Of the lines in the data below, write out exactly those from the one holding "w) = dispatched w" through the one holding "set_initialAssets print].", both included.

(Saved data entries)
**********

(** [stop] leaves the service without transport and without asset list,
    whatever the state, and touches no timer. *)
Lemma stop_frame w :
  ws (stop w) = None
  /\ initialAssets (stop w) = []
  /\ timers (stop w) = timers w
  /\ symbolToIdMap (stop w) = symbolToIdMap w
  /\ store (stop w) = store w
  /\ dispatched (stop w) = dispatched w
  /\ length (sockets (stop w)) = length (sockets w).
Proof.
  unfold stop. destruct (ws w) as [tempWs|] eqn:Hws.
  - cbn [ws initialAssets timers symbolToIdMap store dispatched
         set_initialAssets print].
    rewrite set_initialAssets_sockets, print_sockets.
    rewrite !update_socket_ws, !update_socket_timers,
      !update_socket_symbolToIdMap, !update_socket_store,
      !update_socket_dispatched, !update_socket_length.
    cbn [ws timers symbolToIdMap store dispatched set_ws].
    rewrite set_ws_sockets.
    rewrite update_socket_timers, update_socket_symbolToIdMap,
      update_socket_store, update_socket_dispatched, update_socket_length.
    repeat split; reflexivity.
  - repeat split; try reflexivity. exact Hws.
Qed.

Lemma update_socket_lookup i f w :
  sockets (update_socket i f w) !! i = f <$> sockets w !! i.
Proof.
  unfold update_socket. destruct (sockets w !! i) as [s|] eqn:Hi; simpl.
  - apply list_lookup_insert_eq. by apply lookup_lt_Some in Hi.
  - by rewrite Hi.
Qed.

**********

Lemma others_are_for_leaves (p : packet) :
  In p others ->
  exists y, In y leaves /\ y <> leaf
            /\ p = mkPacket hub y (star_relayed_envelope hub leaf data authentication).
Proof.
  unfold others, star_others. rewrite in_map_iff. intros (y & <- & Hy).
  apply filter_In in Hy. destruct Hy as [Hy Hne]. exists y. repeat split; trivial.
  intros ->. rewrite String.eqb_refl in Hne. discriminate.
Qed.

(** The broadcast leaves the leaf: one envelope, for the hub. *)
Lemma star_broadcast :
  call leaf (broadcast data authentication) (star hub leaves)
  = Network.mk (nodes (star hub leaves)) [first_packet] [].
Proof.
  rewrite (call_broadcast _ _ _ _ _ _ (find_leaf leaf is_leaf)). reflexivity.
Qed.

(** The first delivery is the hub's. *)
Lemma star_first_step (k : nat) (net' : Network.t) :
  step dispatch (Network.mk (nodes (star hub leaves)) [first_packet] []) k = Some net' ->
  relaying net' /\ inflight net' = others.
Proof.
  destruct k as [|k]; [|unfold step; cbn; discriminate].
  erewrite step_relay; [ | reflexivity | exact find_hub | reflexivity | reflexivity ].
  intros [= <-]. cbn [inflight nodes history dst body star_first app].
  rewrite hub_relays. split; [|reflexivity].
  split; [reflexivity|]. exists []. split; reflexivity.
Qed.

**********

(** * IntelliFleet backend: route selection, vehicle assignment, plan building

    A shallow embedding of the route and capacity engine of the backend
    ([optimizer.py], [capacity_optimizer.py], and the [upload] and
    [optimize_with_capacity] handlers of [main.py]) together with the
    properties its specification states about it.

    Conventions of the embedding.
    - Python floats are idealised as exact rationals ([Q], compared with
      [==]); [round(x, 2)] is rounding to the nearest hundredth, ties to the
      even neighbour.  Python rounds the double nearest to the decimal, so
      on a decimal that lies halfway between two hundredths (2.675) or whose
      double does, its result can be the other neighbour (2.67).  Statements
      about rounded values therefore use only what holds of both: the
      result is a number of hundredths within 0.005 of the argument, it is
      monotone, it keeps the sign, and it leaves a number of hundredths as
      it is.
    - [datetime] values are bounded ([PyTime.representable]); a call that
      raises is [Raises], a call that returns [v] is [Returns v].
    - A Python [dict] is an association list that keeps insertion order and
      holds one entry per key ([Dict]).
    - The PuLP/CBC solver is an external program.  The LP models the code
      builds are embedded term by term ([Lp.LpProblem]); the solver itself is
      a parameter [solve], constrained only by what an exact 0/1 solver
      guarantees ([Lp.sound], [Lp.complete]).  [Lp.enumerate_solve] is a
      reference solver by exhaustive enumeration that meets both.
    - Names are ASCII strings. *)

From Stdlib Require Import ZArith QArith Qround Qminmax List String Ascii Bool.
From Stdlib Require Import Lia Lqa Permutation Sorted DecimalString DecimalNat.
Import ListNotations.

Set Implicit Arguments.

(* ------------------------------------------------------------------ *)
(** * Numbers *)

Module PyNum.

**********

• _RESPONSE TO THIS TASK_
  /\ dispatched (stop w) = dispatched w
  /\ length (sockets (stop w)) = length (sockets w).
Proof.
  unfold stop. destruct (ws w) as [tempWs|] eqn:Hws.
  - cbn [ws initialAssets timers symbolToIdMap store dispatched
         set_initialAssets print].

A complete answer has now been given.